Now just five of us gather around the table on Christmas Eve, but my mom still loves to host as if we were an army. She starts baking our family’s traditional lineup of desserts in early December, and she drafts what she’s going to serve for holiday dinners very early, completing every task that she can in advance. She’s an excellent planner (that’s where I must’ve picked up my list-making-habits!), and although she looks for new sources of inspiration every year, classic dishes frequently make a comeback—most often because we beg her to make them again.
Every year, I offer to help my mom. I love chatting about menu planning with her, and on the day of our dinner, I love sharing the responsibility of setting a beautiful table, serving nicely laid out plates, and, yes, earning a bit of credit for making everyone around the table happy.

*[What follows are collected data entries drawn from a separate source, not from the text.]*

Lemma overall_approval_counts_witness :
  @get_approval_rate example_lib (processed monthly_view) None None
  = Ok (overall_table 5 3).
Proof.
  now apply (@overall_approval_counts example_lib (processed monthly_view) monthly_view
               [Str "approved"; Str "rejected"; Str "approved"; Str "other"; Str "approved"]
               5 eq_refl ltac:(repeat constructor) eq_refl).
Defined.

Lemma grouped_approval_partition_witness :
  exists ks totals approveds,
    @get_approval_rate example_lib (processed monthly_view)
      (Some "application_yearmonth") None
    = Ok (grouped_table "application_yearmonth" ks totals approveds) /\
    list_sum totals = 4.
Proof.
  destruct (@grouped_approval_partition example_lib (processed monthly_view) monthly_view
              "application_yearmonth"
              [Str "2023-01"; Str "2023-01"; Str "2023-02"; Str "2023-03"; Null]
              [Str "approved"; Str "rejected"; Str "approved"; Str "other"; Str "approved"]
              eq_refl eq_refl eq_refl) as (ks & totals & approveds & Ht & Hsum & _).
  exists ks, totals, approveds. split; [exact Ht | exact Hsum].
Defined.

Lemma processing_time_stats_count_witness :
  lookup "count"
    (frame_of_rows stat_names
       [@time_stats example_lib (dropna [Num 3; Null; Num 10])])
  = Some [Num (of_nat 2)].
Proof.
  apply (@processing_time_stats_count example_lib
           (processed [("processing_time_days", [Num 3; Null; Num 10])])
           [("processing_time_days", [Num 3; Null; Num 10])]
           [Num 3; Null; Num 10] eq_refl eq_refl ltac:(repeat constructor)).
Defined.

End RateFacts.

(** ** Further properties: trend detection *)
Module DetectFacts.
Import DataProcessor Statistics Spec Terms FrameFacts ApprovalFacts.

Lemma floats_rates (approveds totals : list nat) :
  exists vs, floats (zip_with rate_of approveds totals) = Some vs /\
             List.length vs = List.length (zip_with rate_of approveds totals).
Proof.
  revert totals. induction approveds as [|a approveds IH]; intros [|t totals]; simpl;
    try (exists []; split; reflexivity).
  destruct (IH totals) as (vs & -> & Hlen). simpl.
  eexists. split; [reflexivity|]. simpl. now rewrite Hlen.
Qed.

Lemma dropna_rates (approveds totals : list nat) :
  dropna (zip_with rate_of approveds totals) = zip_with rate_of approveds totals.
Proof.
  revert totals. induction approveds as [|a approveds IH]; intros [|t totals]; simpl;
    try reflexivity.
  unfold dropna in *. simpl. now rewrite IH.
Qed.

Section Detect.
Variable mannkendall : list Q -> option (Q * Q).

(** X11.  Whatever the significance test does, the result of
    [detect_trends] on a series of numbers is either the "insufficient
    data" result, exactly when the series has fewer than three values,
    or a result whose trend is increasing, decreasing or stable and
    whose confidence (high, moderate or low) and recent change are both
    present. *)
Theorem detect_values_shape (values : list Q) :
  let r := detect_values mannkendall values in
  (List.length values < 3 -> r = insufficient_data) /\
  (3 <= List.length values ->
   In (trend r) ["increasing"; "decreasing"; "stable"] /\
   In (confidence r) [Some "high"; Some "moderate"; Some "low"] /\
   recent_change r <> None) /\
  (trend r = "insufficient data" <-> List.length values < 3).
Proof.
  cbv zeta. unfold detect_values.
  destruct (List.length values <? 3)%nat eqn:E.
  - apply Nat.ltb_lt in E. repeat split; trivial; lia.
  - apply Nat.ltb_ge in E.
    assert (Hshape :
      let r := match mannkendall values with
               | Some (t, p) => primary values t p
               | None => fallback values
               end in
      In (trend r) ["increasing"; "decreasing"; "stable"] /\
      In (confidence r) [Some "high"; Some "moderate"; Some "low"] /\
      recent_change r <> None).
    { cbv zeta. destruct (mannkendall values) as [[t p]|].
      - unfold primary. cbn [trend confidence recent_change].
        replace (3 <=? List.length values)%nat with true
          by (symmetry; apply Nat.leb_le; lia).
        repeat split.
        + destruct (lt 0 t); [simpl; tauto|]. destruct (lt t 0); simpl; tauto.
        + destruct (Qle_bool p 0.05); [simpl; tauto|].
          destruct (Qle_bool p 0.1); simpl; tauto.
        + discriminate.
      - unfold fallback.
        replace (2 <=? List.length values)%nat with true
          by (symmetry; apply Nat.leb_le; lia).
        cbn [trend confidence recent_change]. repeat split.
        + destruct (lt 0.01 _); [simpl; tauto|]. destruct (lt _ (-0.01)); simpl; tauto.
        + simpl. tauto.
        + discriminate. }
    cbv zeta in Hshape. split; [intros; lia|]. split; [intros _; exact Hshape|].
    split; [|intros; lia]. intros Ht. destruct Hshape as (Hin & _).
    rewrite Ht in Hin. simpl in Hin.
    repeat (destruct Hin as [Hin|Hin]; [discriminate|]). contradiction.
Qed.

(** X12.  [detect_trends] answers "insufficient data", and raises
    nothing, when it is given no table, a table without rows, a table
    without the value column, or a value column with fewer than three
    non-missing values. *)
Theorem detect_trends_insufficient (time_series_data : option DataFrame)
    (value_col : string) :
  (time_series_data = None \/
   exists df, time_series_data = Some df /\
     (len df = 0 \/ has_column value_col df = false \/
      exists s, lookup value_col df = Some s /\ List.length (dropna s) < 3)) ->
  detect_trends mannkendall time_series_data value_col = Ok insufficient_data.
Proof.
  intros [->|(df & -> & Hcase)]; [reflexivity|]. unfold detect_trends.
  destruct (len df =? 0)%nat eqn:El; [reflexivity|].
  destruct (has_column value_col df) eqn:Eh; [|reflexivity]. cbn [negb orb].
  destruct Hcase as [Hl|[Hh|(s & Hs & Hlen)]].
  - apply Nat.eqb_neq in El. contradiction.
  - discriminate.
  - unfold getitem. rewrite Hs. cbn [bind].
    apply Nat.ltb_lt in Hlen. now rewrite Hlen.
Qed.

(** X13.  The monthly approval-rate table of [get_approval_rate] is
    always fit for [detect_trends]: with processed data that has the
    month key and the standardized status, the table is returned and
    [detect_trends] on its column [approval_rate] raises nothing. *)
Theorem trend_of_monthly_approval `{PyLib} (self : DataProcessor) (df : DataFrame) :
  data self = Some df ->
  has_column "application_yearmonth" df = true ->
  has_column "status_standardized" df = true ->
  exists table r,
    get_approval_rate self None (Some "monthly") = Ok table /\
    detect_trends mannkendall (Some table) "approval_rate" = Ok r.
Proof.
  intros Hdata Hm Hs. unfold get_approval_rate. rewrite Hdata.
  cbn [is_period]. rewrite Hm.
  change (String.eqb "monthly" "monthly") with true. cbn [andb].
  destruct (grouped_approval_table df "application_yearmonth" Hm Hs)
    as (ks & totals & approveds & -> & _).
  eexists. cut (exists r, detect_trends mannkendall
                    (Some (grouped_table "application_yearmonth" ks totals approveds))
                    "approval_rate" = Ok r).
  { intros [r Hr]. exists r. split; [reflexivity | exact Hr]. }
  unfold detect_trends, grouped_table.
  destruct (len _ =? 0)%nat; [now eexists|].
  change (has_column "approval_rate" _) with true. cbn [negb orb].
  unfold getitem. cbn [lookup String.eqb Ascii.eqb Bool.eqb andb bind].
  rewrite dropna_rates.
  destruct (floats_rates approveds totals) as (vs & -> & _).
  destruct (_ <? 3)%nat; now eexists.
Qed.

End Detect.

Lemma detect_trends_insufficient_witness :
  detect_trends scipy_stats_mannkendall
    (Some [("approval_rate", [Num 0.5; Null; Num 0.6])]) "approval_rate"
  = Ok insufficient_data.
Proof.
  apply detect_trends_insufficient. right. eexists. split; [reflexivity|].
  right; right. eexists. split; [reflexivity | simpl; lia].
Defined.

Lemma trend_of_monthly_approval_witness :
  exists table r,
    @get_approval_rate example_lib (processed monthly_view) None (Some "monthly")
    = Ok table /\
    detect_trends scipy_stats_mannkendall (Some table) "approval_rate" = Ok r.
Proof.
  apply (@trend_of_monthly_approval scipy_stats_mannkendall example_lib
           (processed monthly_view) monthly_view eq_refl eq_refl eq_refl).
Defined.

End DetectFacts.

(** ** Further properties: recommendations *)
Module AdviceFacts.
Import Statistics Spec Terms.

Lemma prefix_occurs (c : ascii) (needle hay : string) :
  String.prefix needle hay = true -> occurs c needle = true -> occurs c hay = true.
Proof.
  revert hay. induction needle as [|a needle IH]; intros hay Hp Ho; simpl in Ho;
    [discriminate|].
  destruct hay as [|b hay]; simpl in Hp; [discriminate|].
  destruct (ascii_dec a b) as [->|]; [|discriminate].
  simpl. apply orb_true_iff in Ho. apply orb_true_iff.
  destruct Ho as [Ho|Ho]; [now left | right; now apply IH].
Qed.

Lemma contains_occurs (c : ascii) (needle hay : string) :
  contains needle hay = true -> occurs c needle = true -> occurs c hay = true.
Proof.
  induction hay as [|b hay IH]; intros Hc Ho.
  - destruct needle as [|a needle]; simpl in Ho, Hc; discriminate.
  - cbn [contains] in Hc.
    destruct (String.prefix needle (String b hay)) eqn:E.
    + now apply (prefix_occurs c) in E.
    + simpl. apply orb_true_iff. right. now apply IH.
Qed.

Lemma contains_without (c : ascii) (needle hay : string) :
  occurs c needle = true -> occurs c hay = false -> contains needle hay = false.
Proof.
  intros Hn Hh. apply not_true_is_false. intros Hc.
  rewrite (contains_occurs c _ _ Hc Hn) in Hh. discriminate.
Qed.

Lemma Forall_when {A} (P : A -> Prop) (b : bool) (l : list A) :
  Forall P l -> Forall P (when b l).
Proof. destruct b; simpl; [trivial | constructor]. Qed.

Lemma Forall_specific (P : recommendation -> Prop) (insights : list dict) :
  (forall insight, Forall P (recommend insight)) -> Forall P (specific insights).
Proof.
  intros Hr. unfold specific.
  assert (Hacc : forall acc, Forall P acc ->
            Forall P (fold_left (fun recs insight => (recs ++ recommend insight)%list)
                                insights acc)).
  { induction insights as [|i insights IH]; simpl; [trivial|].
    intros acc Hacc. apply IH, Forall_app. split; [assumption | apply Hr]. }
  apply Hacc. constructor.
Qed.

Lemma recommend_well_formed (insight : dict) : Forall well_formed (recommend insight).
Proof.
  unfold recommend.
  repeat first
    [ apply Forall_app; split
    | apply Forall_when
    | match goal with |- Forall _ (if ?b then _ else _) => destruct b end
    | match goal with |- Forall _ (_ :: _) => constructor end
    | match goal with |- Forall _ [] => constructor end
    | match goal with
      | |- well_formed _ =>
          unfold well_formed; cbn [priority category];
          try match goal with |- context [if ?b then _ else _] => destruct b end;
          simpl; tauto
      end ].
Qed.

(** X14.  Every recommendation that [generate_recommendations] returns
    has priority high or medium, never low, and one of the categories
    approval_rate, processing_time, bottleneck, correlation and general. *)
Theorem recommendations_well_formed (insights : list dict) :
  Forall well_formed (generate_recommendations insights).
Proof.
  unfold generate_recommendations. destruct insights as [|i insights]; [constructor|].
  assert (Hs : Forall well_formed (specific (i :: insights)))
    by (apply Forall_specific, recommend_well_formed).
  destruct (_ <? 3)%nat; [|assumption].
  apply Forall_app. split; [assumption|].
  unfold general. repeat constructor; simpl; tauto.
Qed.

I most often offer to make dessert because it’s what I love making the most, and I like to think I’ve become pretty good at it. My mom always accepts my offer, but she also can’t help but serve her classic cookies and bars along with whatever elaborate creation I prepared. To be honest, her treats often steal the spotlight. I know my desserts are delicious and she doesn’t mean to undermine my efforts, but tradition usually wins during the holiday season.
This year, our holidays will be very different because we are all heading south to celebrate Christmas with my brother and his family—far from any risk of icy rain or snowstorms. While we’re there, my mom and I will both be far from our own kitchens, so we’ll be planning, cooking, and baking with a blank slate. However, I bet my mom will lead the way, and I’ll be happy to follow along.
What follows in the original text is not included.